Schemes widened to compromise non-English debt

Schemes widened to compromise non-English debt

Can English schemes of arrangement be used to compromise non-English debt such as bonds governed by New York law with a non-exclusive jurisdiction clause in favour of New York of a foreign company?

Original news

Re Magyar Telecom BV [2013] EWHC 3800 (Ch), [2013] All ER (D) 20 (Dec)

The Companies Court sanctioned a scheme of arrangement in respect of a company, whose principal business was the operation of telecommunication services in Hungary, and whose principal liabilities arose under an issue of notes which were governed by the law of New York. The court held that the evidence established a sufficient connection with England and that the scheme would substantially achieve its purpose.

What did the court decide?

Mr Justice Richards decided that:

• an English scheme can compromise New York law governed bonds

• even though the governing law and exclusive jurisdiction clauses were not in favour of England (but rather New York), sufficient connection did exist because following the company's movement of its centre of main interests (COMI) to England, any insolvency process for the company would be undertaken under English law in England

• the Council Regulation EC No 44/2001 (the Judgments Regulation) does apply to schemes of insolvent companies

• the consent fee taken by certain creditors didn't create a separate class

• a scheme can release third parties (eg guarantors)

What issues were discussed by the court before reaching its decision?

Richards J discussed a number of issues before reaching his decision, including:

Global notes

The notes were held in global form and so note holders were not strictly speaking creditors until the notes were registered in their names (ie definitised). However, they were treated as contingent creditors (note creditors) for the purposes of the scheme, and so creditors for the purposes of the Companies Act 2006, s 899.

High level of support

The judge noted the high level of support for the scheme from the creditors— it was approved by a majority of more than 97% in number representing more than 99% in value of those voting on the scheme. There was a very high turn out at the meeting—326 note creditors (entitled in aggregate to almost 90% by value of the notes) attended and voted, which assured the court the class was well represented at the meeting.

Consent fee and classes

Some 70% of note creditors had signed a restructuring agreement, committing them to vote in favour of the scheme in return for a consent fee. That fee was small when compared to the claims of the creditors (0.25% of the note holding) and the opportunity to get the consent fee was available to all note creditors. On this basis, they formed one single class of creditors.

Expert evidence on recognition

The court noted the detailed expert evidence that:

•  it was reasonably likely the US courts would recognise and give effect to the scheme under the US Bankruptcy Code, chapter 15, notwithstanding it altered and replaced rights governed by New York law (though it was unclear how relevant the COMI shift would be to New York courts, and they may give effect to such a scheme even if COMI had not been moved, but Richards J did not have to decide that point)

• the courts of the Netherlands and Hungary would also recognise and give effect to the scheme

Release of guarantors

As well as affecting rights against the company, the scheme also released creditors' rights against a number of third party guarantor companies.
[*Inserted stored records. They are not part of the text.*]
(** Both halves of the search, around the random start. *)
Definition search_pool (sess : pool_session) (client_conn : PgSQL_Connection) (i : nat)
    (p : pool) : search :=
  let s := pl_srv p in
  let indexed := imap pair (cl_conns (sv_free s)) in
  let run := get_random_MyConn_inner_search client_conn search_startup_profile
               (search_startup_client sess)
               (negb (bool_decide (sv_token_by_connection s = ∅))) gs s (pl_heap p) in
  let b := run (drop i indexed) (mkSearch 0 0 0) in
  if se_quality b =? 3 then b else run (take i indexed) b.

(** [get_random_MyConn_unlocked] of the FREE list: the connection and the
    connections to delete. *)
Definition get_random_MyConn_unlocked (sess : option pool_session)
    (ff only_pooled exact_only : bool) : PM (option conn_id * list conn_id) :=
  s ← server (fun s => s);
  let l := length (cl_conns (sv_free s)) in
  if only_pooled && (l =? 0)%nat then mret (None, [])
  else if negb (l =? 0)%nat && negb ff && negb (needs_warming s) then
    let i := Z.to_nat (gt_rand gs mod Z.of_nat l) in
    match sess ≫= (fun x => _ ← ps_stream x; c ← ps_client x; _ ← cn_userinfo c; Some (x, c)) with
    | None => c ← remove_unlocked false i End_EXPLICIT_REMOVE; mret (c, [])
    | Some (sess, client_conn) =>
        b ← gets (search_pool sess client_conn i);
        let found := c ← remove_unlocked false (se_idx b) End_EXPLICIT_REMOVE; mret (c, []) in
        if exact_only then if se_quality b =? 3 then found else mret (None, [])
        else
          let decision := evaluate_pool_state (sv_free_count s) (sv_used_count s)
                            (wrap32 (sv_max_connections s)) (se_quality b) false 0 in
          if se_quality b =? 0 then
            if only_pooled then mret (None, [])
            else create_with_room gs
                   (if dc_evict_connections decision then dc_num_to_evict decision else 0)
          else if se_quality b =? 1 then
            if only_pooled then found
            else if dc_create_new_connection decision then create_with_room gs 0
            else found
          else found
    end
  else if only_pooled then mret (None, [])
  else if gt_throttled gs then mret (None, [])
  else create_with_room gs 0.

(** *** Taking a connection for a request *)

Record pool_get := mkPoolGet {
  pg_conn : option conn_id;
  pg_source : PgSQL_PoolGetSource;
  pg_server_saturated : bool;
  pg_retry_after_config_change : bool;
  pg_pool_busy : bool
}.

Definition no_get : pool_get := mkPoolGet None Source_NONE false false false.

(** The connection and its source; the object stays keyless in USED. *)
Definition take_reusable_connection_unlocked (sess : option pool_session)
    (key : PgSQL_PoolMatchKey) (mode : PgSQL_PoolGetMode)
  : PM (option conn_id * PgSQL_PoolGetSource) :=
  exact ← (if md_exact_match mode then remove_matching_unlocked key else mret None);
  match exact with
  | Some c => add_unlocked true c None;; mret (Some c, Source_EXACT_MATCH)
  | None =>
      if md_reset mode then
        '(c, _) ← get_random_MyConn_unlocked sess false true false;
        match c with
        | Some c => add_unlocked true c None;; mret (Some c, Source_RESET)
        | None => mret (None, Source_NONE)
        end
      else mret (None, Source_NONE)
  end.

(** [locked]: another thread holds the pool lock when it is only tried. *)
Definition take_existing_connection (sess : option pool_session) (key : PgSQL_PoolMatchKey)
    (mode : PgSQL_PoolGetMode) (selected_max_connections : Z) (locked : bool) : PM pool_get :=
  if md_skip_busy mode && locked then mret (mkPoolGet None Source_NONE false false true)
  else
    status ← server sv_status;
    if status != SERVER_ONLINE then mret no_get
    else
      '(c, source) ← take_reusable_connection_unlocked sess key mode;
      s ← server (fun s => s);
      let used := sv_used_count s in
      let free := sv_free_count s in
      let reserved_free := Z.of_nat (size (sv_reservations s)) in
      let all_free_reserved := (0 <? free) && (reserved_free =? free) in
      let saturated :=
        (c == None) && (0 <? selected_max_connections) &&
        ((selected_max_connections <=? used) ||
         (all_free_reserved && (selected_max_connections <=? used + free))) in
      mret (mkPoolGet c source saturated false false).

End GetRandom.

(** ** Housekeeping *)

Definition take_free_connection_for_ping (c : conn_id) (max_last_time_used : Z)
  : PM (option conn_id) :=
  status ← server sv_status;
  if status != SERVER_ONLINE then mret None
  else
    ensure_match_index_consistent_unlocked false;;
    index ← find_idx false c;
    reserved ← server (polardb_connection_reserved_unlocked c);
    last_time_used ← deref pc_last_time_used c;
    match index with
    | None => mret None
    | Some i =>
        if (last_time_used =? 0) || (max_last_time_used <=? last_time_used) || reserved
        then mret None
        else
          key ← find_match_key_unlocked false c;
          selected ← remove_unlocked false i End_ACQUIRED;
          match selected with
          | None => mret None
          | Some c =>
              add_unlocked true c key;;
              inflight ← deref pc_ping_inflight c;
              (if inflight : bool then mret ()
               else
                 with_conn (fun o => o <| pc_ping_inflight := true |>) c;;
                 with_server (fun s =>
                   s <| sv_idle_ping_count := wrap32 (sv_idle_ping_count s + 1) |>));;
              mret (Some c)
          end
    end.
This was not an extraneous feature but a commercially important part of the proposals and integral to them. There would be little point in proceeding with the proposed exchange of the existing notes for new notes and equity, while leaving the guarantees in place. Richards J applied the established principles to find that the variation or release of rights against third parties can properly form part of, or even in the right circumstances constitute, the proposals embodied in a scheme (see Re T and N (No 4) and Re Lehman Brothers International (Europe) (No 2) )

What is necessary for a 'sufficient connection'?

Richards J recognised that serious issues arose as to whether the court would consider it appropriate to sanction the scheme (because the company was registered in the Netherlands and the notes governed by New York law). They were sufficiently fundamental that the court might decline jurisdiction even if there were no opposition by any creditors to the scheme.

Richards J considered what factors may establish a sufficient connection with England and whether the scheme would satisfy its purpose, applying Re Drax and Re Rodenstock. He said that the requirement to show a connection with England and the need to show that the scheme, if approved, will have a substantial effect are not wholly separate questions but, if not aspects of the same question, at least closely related. The purpose of the scheme was to affect the rights of the note creditors under New York law by exchanging the existing notes for new notes and equity. He noted the following factors had been enough to establish a sufficient connection:

• creditors' claims governed by English law and subject to a non-exclusive jurisdiction clause in favour of England, as well as security documents, plus security included very substantial assets in England (as in Re Drax)

• rights of relevant creditors governed by English law and an exclusive or non exclusive jurisdiction clause (as in Re Rodenstock, Re Primacom and Re Vietnam Shipbuilding)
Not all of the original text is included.